Oh, wait, the Ten Commandments aren’t out yet. Moses told me to keep that shit hush-hush, too. Where’s the “delete” button?

Eve

That Adam is such a hornball! Today I came into our room—OUR room—and found him giving some wench cunnilingus. He never gives me cunnilingus! Plus, since me and Adam were like the first two people on Earth or whatevs, that girl was probably one of our kids. One of our many lovechilds.

Aww, thinking about that makes me smile. I love Adam so much. He’s such a sweet, rebellious guy. I guess that’s why all those tramps like him. Whatever. I’ll start wearing smaller leaves over my vagina and then he’ll start paying attention to me.

Adam

Eve is SOOOOO cramping my style! Today, I was taking a hit from my bong and she comes out of the bathroom (who’s she putting on makeup for, anyway? I think she’s beautiful as is) and says, “Smoking weed again, you lazy fuck?!? You’re just gonna sit there and laugh your dumb ass off at the Spanish channel??”

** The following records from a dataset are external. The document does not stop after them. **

Lemma appendRows_ok d a i events d' :
  appendRows d a i events = (d', None) ->
  exists rows, bundle_rows events rows /\ staged d' (app_conn a) = staged d (app_conn a) ++ rows.
Proof.
  revert d i. induction events as [|ev events IH]; intros d i; simpl.
  { destruct (CloseAppender d a) as [d1 [e1|]] eqn:Ec; [done|]. intros [= <-].
    exists []. rewrite app_nil_r. split; [constructor | by eapply close_ok]. }
  destruct (fillRowArgs ev) as [args|e1] eqn:Ef; [|by destruct (CloseAppender d a)].
  destruct (AppendRow d a args) as [d1 [e1|]] eqn:Ea; [by destruct (CloseAppender d1 a)|].
  intros (rows & Hr & Hs)%IH. exists (args :: rows). split; [by constructor|].
  rewrite Hs, (append_ok _ _ _ _ Ea), <- app_assoc. done.
Qed.

Lemma appendAll_keeps d c events d' e : appendAll d c table events = (d', e) -> committed d' = committed d.
Proof.
  unfold appendAll. destruct (RawConn d c); [by intros [= <- _]|].
  destruct (NewAppender d c table) as [d1 [a|e1]] eqn:En.
  - intros ->%appendRows_keeps. by eapply new_appender_keeps.
  - intros [= <- _]. by eapply new_appender_keeps.
Qed.

Lemma appendAll_ok d c events d' :
  appendAll d c table events = (d', None) ->
  exists rows, bundle_rows events rows /\ staged d' c = staged d c ++ rows.
Proof.
  unfold appendAll. destruct (RawConn d c); [done|].
  destruct (NewAppender d c table) as [d1 [a|e1]] eqn:En; [|done].
  destruct (new_appender_ok _ _ _ _ En) as [<- Hs].
  intros (rows & Hr & Hs')%appendRows_ok. exists rows. split; [done|]. by rewrite Hs', Hs.
Qed.

(** One attempt is atomic. *)
Lemma writeBundleOnce_spec c events d d' e :
  writeBundleOnce c table events d = (d', e) ->
  match e with
  | Some _ => committed d' = committed d
  | None => exists rows, bundle_rows events rows /\ committed d' = committed d ++ rows
  end.
Proof.
  unfold writeBundleOnce. destruct (Exec d c true BEGIN) as [d1 [e1|]] eqn:Eb.
  { intros [= <- <-]. by eapply begin_keeps. }
  destruct (appendAll d1 c table events) as [d2 [err|]] eqn:Ea.
  - destruct (Exec d2 c false ROLLBACK) as [d3 [rb|]] eqn:Er; intros [= <- <-];
      by rewrite (rollback_keeps _ _ _ _ _ Er), (appendAll_keeps _ _ _ _ _ Ea), (begin_keeps _ _ _ _ _ Eb).
  - destruct (appendAll_ok _ _ _ _ Ea) as (rows & Hr & Hs).
    destruct (Exec d2 c true COMMIT) as [d3 [ce|]] eqn:Ec.
    + destruct (Exec d3 c false ROLLBACK) as [d4 rb] eqn:Er. intros [= <- <-].
      by rewrite (rollback_keeps _ _ _ _ _ Er), (commit_fails _ _ _ _ _ Ec),
        (appendAll_keeps _ _ _ _ _ Ea), (begin_keeps _ _ _ _ _ Eb).
    + intros [= <- <-]. exists rows. split; [done|].
      rewrite (commit_ok _ _ _ _ Ec), Hs, (begin_ok _ _ _ _ Eb),
        (appendAll_keeps _ _ _ _ _ Ea), (begin_keeps _ _ _ _ _ Eb). done.
Qed.

Lemma WriteBundle_spec w d events w' d' e :
  w_table w = table -> WriteBundle (w, d) events = (w', d', e) ->
  w_table w' = table /\
  match e with
  | Some _ => committed d' = committed d
  | None => exists rows, bundle_rows events rows /\ committed d' = committed d ++ rows
  end.
Proof.
  intros Ht. unfold WriteBundle. destruct events as [|ev events].
  { intros [= <- <- <-]. split; [done|]. exists []. rewrite app_nil_r. by split; [constructor|]. }
  unfold nextConn. rewrite Ht. set (c := nth _ _ _). set (evs := ev :: events).
  pose proof (retryLoop_keeps (writeBundleOnce c table evs) isCommitConflict Wait
    (fun x => committed x = committed d) 3 0 d) as Hk.
  unfold retryCatalogIf. destruct (retryLoop _ _ _ 3 0 d) as [d1 e1]. intros [= <- <- <-].
  split; [done|]. destruct e1 as [e1|].
  - apply Hk; [|intros s t s' e Hs Hw; by rewrite (wait_keeps _ _ _ _ Hw)|done].
    intros s s' e Hs He. apply writeBundleOnce_spec in He. congruence.
  - destruct Hk as (s0 & Hs0 & He); [|intros s t s' e Hs Hw; by rewrite (wait_keeps _ _ _ _ Hw)|done|].
    + intros s s' e Hs He. apply writeBundleOnce_spec in He. congruence.
    + apply writeBundleOnce_spec in He. by rewrite Hs0 in He.
Qed.
End WriterLemmas.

What’s wrong with that? The Spanish channel is fucking hilarious! They dress up in weird costumes sometimes and speak gibberish all the time!

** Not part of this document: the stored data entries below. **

Lemma reset_inv m rows now bs rs c k br :
  protocol_inv (mkSystem m rows now bs rs c) -> bs !! k = Some (mkRun BPaused br) ->
  protocol_inv (mkSystem (resetP m) rows now (<[k := mkRun BWindow None]> bs) rs c).
Proof.
  intros [Hm Hb Hc Hh Hr Hw] Hk. simpl in *.
  pose proof (forward_insert _ _ _ (mkRun BWindow None) Hk ltac:(simpl; lia)) as F. destruct (reset_is _ Hm). split; simpl; [done|..].
  - intros j r Hj Hp Hrow. destruct (fw_live _ _ F j r Hj Hp) as [Hl|(r0 & Hr0 & Hp0)]; [|by apply (Hb j r0)].
    apply lookup_lt_Some in Hj. rewrite length_insert in Hj. lia.
  - intros i Hi. destruct (Hc i Hi) as (r & Hr1 & Hd). by apply (fw_over _ _ F i r).
  - by eapply tolerated_forward.
  - intros j r x Hj Hp Hx. apply lookup_moved in Hj as [[-> ->]|[_ Hj]]; [done|].
    eapply allowed_forward; [exact F|]. by apply (Hr j r).
  - done.
Qed.

Lemma bstep_inv st st' : protocol_inv st -> bstep st st' -> protocol_inv st'.
Proof.
  intros I Hs. destruct Hs as [t kept m rows now bs rs c Ht Hk|k br m rows now bs rs c Hk|k br m rows now bs rs c Hk
    |k t kept br m rows now bs rs c Hk Ht Hs|k br m rows now bs rs c Hk|k br m rows now bs rs c Hk
    |k kept br m rows now bs rs c Hk Hs|k pc br m rows now bs rs c Hk].
  - by eapply start_inv.
  - by eapply reset_inv.
  - eapply move_inv; eauto; simpl; lia.
  - destruct I as [Hm Hb Hc Hh Hr Hw]. by split.
  - eapply set_inv; [eapply (move_inv _ rows _ _ _ c); eauto; simpl; lia|].
    intros j b Hj Hp. apply lookup_moved in Hj as [[-> ->]|[Hne Hj]]; [done|]. split; [done|].
    exists (mkRun BRestored br). rewrite list_lookup_insert_eq by (by eapply lookup_lt_Some). auto.
  - eapply move_inv; eauto; simpl; lia.
  - eapply move_inv; eauto; simpl; first [lia | (intros ->; auto) | (destruct kept; auto)].
  - eapply move_inv; eauto; simpl; try done; destruct pc; simpl; lia.
Qed.

(** A check that passes is excused by every running backfill. *)
Lemma passes_excused m rows now bs rs c (err : bool) :
  protocol_inv (mkSystem m rows now bs rs c) ->
  let o := mkObs (length bs) now (if err then None else Some rows) c in
  tolerated bs (if passes o then RChecked o else RIdle).
Proof.
  intros [_ Hb Hc _ _ _] o o'. simpl in *. destruct (passes o) eqn:Hpass; [|done]. intros [= <-]. split; [done|].
  intros j b Hj Hp. subst o. destruct err; [by right; left|]. destruct rows as [|t rows].
  - right; right; right. destruct (Hb j b Hj Hp eq_refl) as [k ->]. exists k. destruct (Hc k eq_refl) as (r & Hr & Hd).
    split_and!; try done; [intros ->; congruence|]. exists r. auto.
  - right; right; left. exists t, rows. split; [done|]. apply Forall_forall. intros u Hu.
    unfold passes, pauseFresh in Hpass. simpl o_rows in Hpass. apply negb_true_iff in Hpass. simpl o_time in *.
    assert ((now - u <? backfillPauseStaleness) = false) as Hf; [|bool_to_prop; simpl in *; lia].
    apply not_true_is_false. intros Ht. apply not_true_iff_false in Hpass. apply Hpass, existsb_exists.
    exists u. split; [by apply list_elem_of_In|done].
Qed.

(** A pod that moves on with what it already held, or with nothing. *)
Lemma pod_inv m rows now bs rs c i r :
  protocol_inv (mkSystem m rows now bs rs c) -> tolerated bs r -> protocol_inv (mkSystem m rows now bs (<[i := r]> rs) c).
Proof. intros [Hm Hb Hc Hh Hr Hw] Ht. split; try done. by apply Forall_insert. Qed.

Lemma rstep_inv i st st' : protocol_inv st -> rstep i st st' -> protocol_inv st'.
Proof.
  intros I Hs.
  assert (forall r, y_r st !! i = Some r -> tolerated (y_runs st) r) as Hi.
  { intros r Hr. pose proof (inv_held _ I) as Hh. rewrite Forall_forall in Hh. by eapply Hh, list_elem_of_lookup_2. }
  destruct Hs as [err m rows now bs rs c o Hr|err o m rows now bs rs c Hr|err o p m rows now bs rs c Hr|o s m rows now bs rs c Hr
    |o s m rows now bs rs c Hr|o s m rows now bs rs c Hr|ok s m rows now bs rs c Hr]; simpl in *; specialize (Hi _ Hr).
  - apply pod_inv; [done|]. by eapply passes_excused.
  - apply pod_inv; [done|]. intros o' [= <-]. by apply Hi.
  - apply pod_inv; [done|]. intros o' [= <-]. by apply Hi.
  - by apply pod_inv.
  - apply (pod_inv _ _ _ _ rs); [|by intros o' Ho'].
    apply set_inv; [done|]. intros j b Hj Hp. simpl. eapply Hi; [done|exact Hj|congruence].
  - by apply pod_inv.
  - apply (pod_inv _ _ _ _ rs); [|by intros o' Ho']. destruct (ok && negb s); [|done].
    destruct I as [Hm Hb Hc Hh Hrr Hw]. simpl in *. destruct (sort_keeps _ Hm) as [? E]. split; simpl; try done.
    intros j b Hj Hp Hx. rewrite E. by apply (Hw j b).
Qed.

Don’t even get me started on Eve when I bust out the coke. Actually, then she just wants a line and I give her one and it’s all good. Anything to shut that bitch up. She acts like she’s the first woman on Earth or something.

Eve

Today, me and Adam had a romantic night doing coke together. The only way he’ll hang out with me anymore is if I score some coke and share it with him. We gave God a huge-ass line and He seemed to be content, but then five minutes later He goes, “This is some bunk shit! I can get way better!” and Adam said, “Do it, then, faggot!”

He never did.

Adam

Eve’s turning into a cokewhore. I heard she sucked Cane’s nasty dick for an 8-ball. An 8-ball? Bitch, if you’re gonna suck Cane’s herpes-dick, you better get more blow than that!

Eve

Today, my pussy-ologist told me I can’t physically have a baby at this point in time. He said I was doing too much cocaine and that all my STDs don’t help the situation, either. Fuck him. An apple a day keeps the doctor away, so I’m going to hit up every apple in the fucking garden. I don’t care what God said.

Adam

Eve, that dumb bitch, thinks the more coke I do, the hornier I’ll get. I think she just read that on Wikipedia or some other bullshit site. Maybe if Wikipedia started doing coke, I’d believe it. Listen Eve, just because you have sex so you can get coke, doesn’t mean coke makes me want to have sex. Remember when you hit on Moses when you had your period and he told you he could part the Red Sea but he ain’t about to part that red sea?

Eve

Today, God told us we can touch any plant we want, just not the dank one in the way back. Christ, I hope God doesn’t start hooking Adam up. Whenever Adam’s high he’s too lazy to fuck me. Or he’ll fuck me, but I have to do all the work. Or he’ll just rub my nibbles for a really long time, only licking them occasionally. It doesn’t even feel good.

Since Adam doesn’t satisfy anymore, I’ve been trying other people/gods. I tried coming on to God the other night, but He was so drunk He couldn’t get It up. He got really mad and screamed “You’re not My type!” And I guess He really isn’t my type, either. God’s really paranoid about the cops. He keeps saying He’s gonna go up to Heaven and lay low for a while, maybe make his Son come down to Earth and take all the blame for His felonies. Yeah, right.